(** [material.subclass.material_function_data->material_func]. *)
Definition material_func_of (d : descriptor) (h : gmap nat (material_type D))
  : result function :=
  m <- view d h ;;
  match m with
  | material_function_data material_func => Ok material_func
  | _ => Fail (Undefined "material_function_data of another subclass")
  end.
End Store.

Arguments descriptor D : clear implicits.

Section Queries.
Context {D : Type} {N : Number D} {O T : Type} {G : Geom D O T}.

Variable call_material_func : function -> vector3 D -> material_type D.
Variable fuel : nat.

(** The loop of [eval_material_func]: each round reads a new material and
    destroys the one it replaces. *)
Fixpoint eval_descriptor_loop (fuel : nat) (material : descriptor D) (p : vector3 D)
         (h : gmap nat (material_type D))
  : result (descriptor D * gmap nat (material_type D)) :=
  match d_material material with
  | material_function_data _ =>
      match fuel with
      | 0%nat => Fail OutOfFuel
      | S fuel' =>
          material_func <- material_func_of material h ;;
          let '(m, h) := material_type_input (call_material_func material_func p) h in
          h <- material_type_destroy material h ;;
          eval_descriptor_loop fuel' m p h
      end
  | _ => Ok (material, h)
  end.

(** [eval_material_func] with the store. *)
Definition eval_descriptor (default_material : material_type D)
           (material_func : function) (p : vector3 D) (h : gmap nat (material_type D))
  : result (descriptor D * gmap nat (material_type D)) :=
  let '(material, h) := material_type_input (call_material_func material_func p) h in
  r <- eval_descriptor_loop fuel material p h ;;
  let r :=
    if subclass_tag_eqb (which_subclass (d_material r.1)) MATERIAL_TYPE_SELF
    then material_type_copy default_material r.2 else r in
  CK (negb (subclass_tag_eqb (which_subclass (d_material r.1)) MATERIAL_FUNCTION))
     "infinite loop in material functions" ;;;
  Ok r.

(** The material at [p] with the flag [destroy_material], as the four
    queries find them. *)
Definition point_descriptor (g : globals D) (p : vector3 D) (t : T)
           (h : gmap nat (material_type D))
  : result (descriptor D * bool * gmap nat (material_type D)) :=
  let '(material, inobject) :=
    material_of_unshifted_point_in_tree_inobject (default_material g) p t in
  let material :=
    if subclass_tag_eqb (which_subclass material) MATERIAL_TYPE_SELF
    then default_material g else material in
  let material := {| d_material := material; d_place := of_geometry |} in
  if variable_material (which_subclass (d_material material)) then
    material_func <- material_func_of material h ;;
    r <- eval_descriptor (default_material g) material_func p h ;;
    Ok (r.1, true, r.2)
  else Ok (material, false, h).

(** [if (destroy_material) material_type_destroy(material)]. *)
Definition destroy_if (destroy_material : bool) (material : descriptor D)
           (h : gmap nat (material_type D)) : result (gmap nat (material_type D)) :=
  if destroy_material then material_type_destroy material h else Ok h.

(** [eps] with the store of materials [h]; [ht] is the store of trees. *)
Definition eps_descriptor (debug : bool) (g : globals D) (this : geom_epsilon O)
           (ht : gmap nat T) (h : gmap nat (material_type D)) (r : vec D)
  : result (D * gmap nat (material_type D)) :=
  let p := vec_to_vector3 r in
  t <- tree_at (restricted_tree this) ht ;;
  CK (negb debug || point_in_box p (tree_box t)) "invalid point" ;;;
  r <- point_descriptor g p t h ;;
  let '(material, destroy_material, h) := r in
  m <- view material h ;;
  e <- material_eps m ;;
  h <- destroy_if destroy_material material h ;;
  Ok (e.1, h).

(** [chi3] and [chi2], for the coefficient [chi]. *)
Definition chi_descriptor (chi : dielectric D -> D) (g : globals D)
           (this : geom_epsilon O) (ht : gmap nat T) (h : gmap nat (material_type D))
           (r : vec D) : result (D * gmap nat (material_type D)) :=
  let p := vec_to_vector3 r in
  t <- tree_at (restricted_tree this) ht ;;
  r <- point_descriptor g p t h ;;
  let '(material, destroy_material, h) := r in
  m <- view material h ;;
  let chi_val := chi_val chi m in
  h <- destroy_if destroy_material material h ;;
  Ok (chi_val, h).

Definition chi3_descriptor : globals D -> geom_epsilon O -> gmap nat T ->
  gmap nat (material_type D) -> vec D -> result (D * gmap nat (material_type D)) :=
  chi_descriptor (@chi3 D).

Definition chi2_descriptor : globals D -> geom_epsilon O -> gmap nat T ->
  gmap nat (material_type D) -> vec D -> result (D * gmap nat (material_type D)) :=
  chi_descriptor (@chi2 D).

Definition sigma_descriptor (omega0 gamma0 deps energy_sat : D) (g : globals D)
           (this : geom_epsilon O) (ht : gmap nat T) (h : gmap nat (material_type D))
           (r : vec D) : result (D * gmap nat (material_type D)) :=
  let p := vec_to_vector3 r in
  t <- tree_at (restricted_tree this) ht ;;
  r <- point_descriptor g p t h ;;
  let '(material, destroy_material, h) := r in
  m <- view material h ;;
  let sigma :=
    match m with
    | dielectric_data d => sigma_search (polarizations d) omega0 gamma0 deps energy_sat
    | _ => n_zero
    end in
  h <- destroy_if destroy_material material h ;;
  Ok (sigma, h).

(** ** What a query holds *)

(** [held h d destroy h']: over the store [h], the query holds the
    material [d] with the flag [destroy] in the store [h']: data of the
    geometry with the flag clear and the store unchanged, or, with the flag
    set, data of its own at an address that [h] does not have, or no
    data. *)
Inductive held (h : gmap nat (material_type D))
  : descriptor D -> bool -> gmap nat (material_type D) -> Prop :=
  | held_geometry m : held h {| d_material := m; d_place := of_geometry |} false h
  | held_allocated m a :
      h !! a = None -> m <> material_type_self_data ->
      held h {| d_material := m; d_place := allocated a |} true (<[a := m]> h)
  | held_no_data :
      held h {| d_material := material_type_self_data; d_place := no_data |} true h.

Lemma held_view (h h' : gmap nat (material_type D)) (d : descriptor D) (b : bool) :
  held h d b h' -> view d h' = Ok (d_material d).
Proof.
  intros [m|m a Ha Hm|]; unfold view; simpl; [now destruct m | | reflexivity].
  destruct m; rewrite ?lookup_insert_eq; reflexivity.
Qed.

Lemma held_destroy (h h' : gmap nat (material_type D)) (d : descriptor D) (b : bool) :
  held h d b h' -> destroy_if b d h' = Ok h.
Proof.
  intros [m|m a Ha Hm|]; unfold destroy_if, material_type_destroy; simpl; auto.
  now rewrite lookup_insert_eq, delete_insert_id.
Qed.

Lemma material_type_input_held (m : material_type D) (h : gmap nat (material_type D)) :
  held h (material_type_input m h).1 true (material_type_input m h).2 /\
  d_material (material_type_input m h).1 = m.
Proof.
  unfold material_type_input.
  destruct m; simpl; split; try reflexivity; constructor;
    try discriminate; apply not_elem_of_dom, is_fresh.
Qed.

(** A round of the loop: the new material is read into a store that holds
    the old one, which is then destroyed. *)
Lemma replace_held (h h1 : gmap nat (material_type D)) (d : descriptor D)
      (m : material_type D) :
  held h d true h1 ->
  exists h',
    material_type_destroy d (material_type_input m h1).2 = Ok h' /\
    held h (material_type_input m h1).1 true h'.
Proof.
  intros Hd. destruct (material_type_input_held m h1) as [Hh _].
  destruct (material_type_input m h1) as [d' h2]. simpl in *.
  inversion Hd as [|m0 a Ha Hm0|]; subst; unfold material_type_destroy; simpl.
  - inversion Hh as [|m1 b Hb Hm1|]; subst.
    + apply lookup_insert_None in Hb as [Hb Hab].
      rewrite lookup_insert_ne, lookup_insert_eq by congruence.
      rewrite delete_insert_ne, delete_insert_id by congruence.
      eexists. split; [reflexivity | now constructor].
    + rewrite lookup_insert_eq, delete_insert_id by exact Ha.
      eexists. split; [reflexivity | constructor].
  - eauto.
Qed.

(** *** The store follows the values *)

(** What a step with the store returns, given what the step on values
    returns: the same failure, or the same material, held. *)
Definition follows {A : Type} (h : gmap nat (material_type D))
           (c : result (material_type D)) (c' : result A)
           (out : A -> descriptor D * bool * gmap nat (material_type D)) : Prop :=
  match c with
  | Ok m => exists a, c' = Ok a /\ held h (out a).1.1 (out a).1.2 (out a).2 /\
                      d_material (out a).1.1 = m
  | Fail e => c' = Fail e
  end.

Lemma eval_descriptor_loop_held (fuel0 : nat) (h h1 : gmap nat (material_type D))
      (d : descriptor D) (p : vector3 D) :
  held h d true h1 ->
  follows h (eval_material_loop call_material_func fuel0 (d_material d) p)
          (eval_descriptor_loop fuel0 d p h1) (fun r => (r.1, true, r.2)).
Proof.
  unfold follows.
  revert d h1. induction fuel0 as [|fuel0 IH]; intros d h1 Hd; simpl;
    destruct (d_material d) as [x| | |f] eqn:E; simpl.
  all: try reflexivity; try (exists (d, h1); simpl; now auto).
  unfold material_func_of. rewrite (held_view _ _ _ _ Hd), E. simpl.
  destruct (replace_held _ _ _ (call_material_func f p) Hd) as (h' & Hx & Hh).
  pose proof (proj2 (material_type_input_held (call_material_func f p) h1)) as Hm.
  destruct (material_type_input (call_material_func f p) h1) as [d' h2]. simpl in *.
  rewrite Hx. simpl. rewrite <- Hm. now apply IH.
Qed.

Lemma eval_descriptor_held (default_material : material_type D) (f : function)
      (p : vector3 D) (h : gmap nat (material_type D)) :
  follows h (eval_material_func call_material_func fuel default_material f p)
          (eval_descriptor default_material f p h) (fun r => (r.1, true, r.2)).
Proof.
  unfold eval_material_func, eval_descriptor.
  destruct (material_type_input_held (call_material_func f p) h) as [Hh Hm].
  destruct (material_type_input (call_material_func f p) h) as [d1 h1]. simpl in *.
  pose proof (eval_descriptor_loop_held fuel _ _ _ p Hh) as H. rewrite Hm in H.
  destruct (eval_material_loop _ _ _ _) as [m|e]; simpl in *; [|now rewrite H].
  destruct H as ([d2 h2] & -> & Hh2 & <-). simpl in *.
  destruct (subclass_tag_eqb_spec (which_subclass (d_material d2)) MATERIAL_TYPE_SELF)
    as [Hs|Hs].
  - assert (h2 = h) as ->.
    { inversion Hh2 as [|m1 a Ha Hm1|]; subst; simpl in *; [|reflexivity].
      destruct m1; try discriminate; congruence. }
    destruct (material_type_input_held default_material h) as [Hh3 Hm3].
    unfold material_type_copy. rewrite Hm3.
    destruct (CK _ _) as [[]|e]; simpl; [|reflexivity]. eauto.
  - destruct (CK _ _) as [[]|e]; simpl; [|reflexivity]. exists (d2, h2). auto.
Qed.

**EXERCISE DETAILS**
The stretch of entries above that starts with the line containing "Ok (r.1, true, r.2)" and goes on through the line containing "D)) (r : vec D)" is to be transcribed exactly, and no other line is to be transcribed.

**WRITTEN ANSWER**
    Ok (r.1, true, r.2)
  else Ok (material, false, h).

(** [if (destroy_material) material_type_destroy(material)]. *)
Definition destroy_if (destroy_material : bool) (material : descriptor D)
           (h : gmap nat (material_type D)) : result (gmap nat (material_type D)) :=
  if destroy_material then material_type_destroy material h else Ok h.

(** [eps] with the store of materials [h]; [ht] is the store of trees. *)
Definition eps_descriptor (debug : bool) (g : globals D) (this : geom_epsilon O)
           (ht : gmap nat T) (h : gmap nat (material_type D)) (r : vec D)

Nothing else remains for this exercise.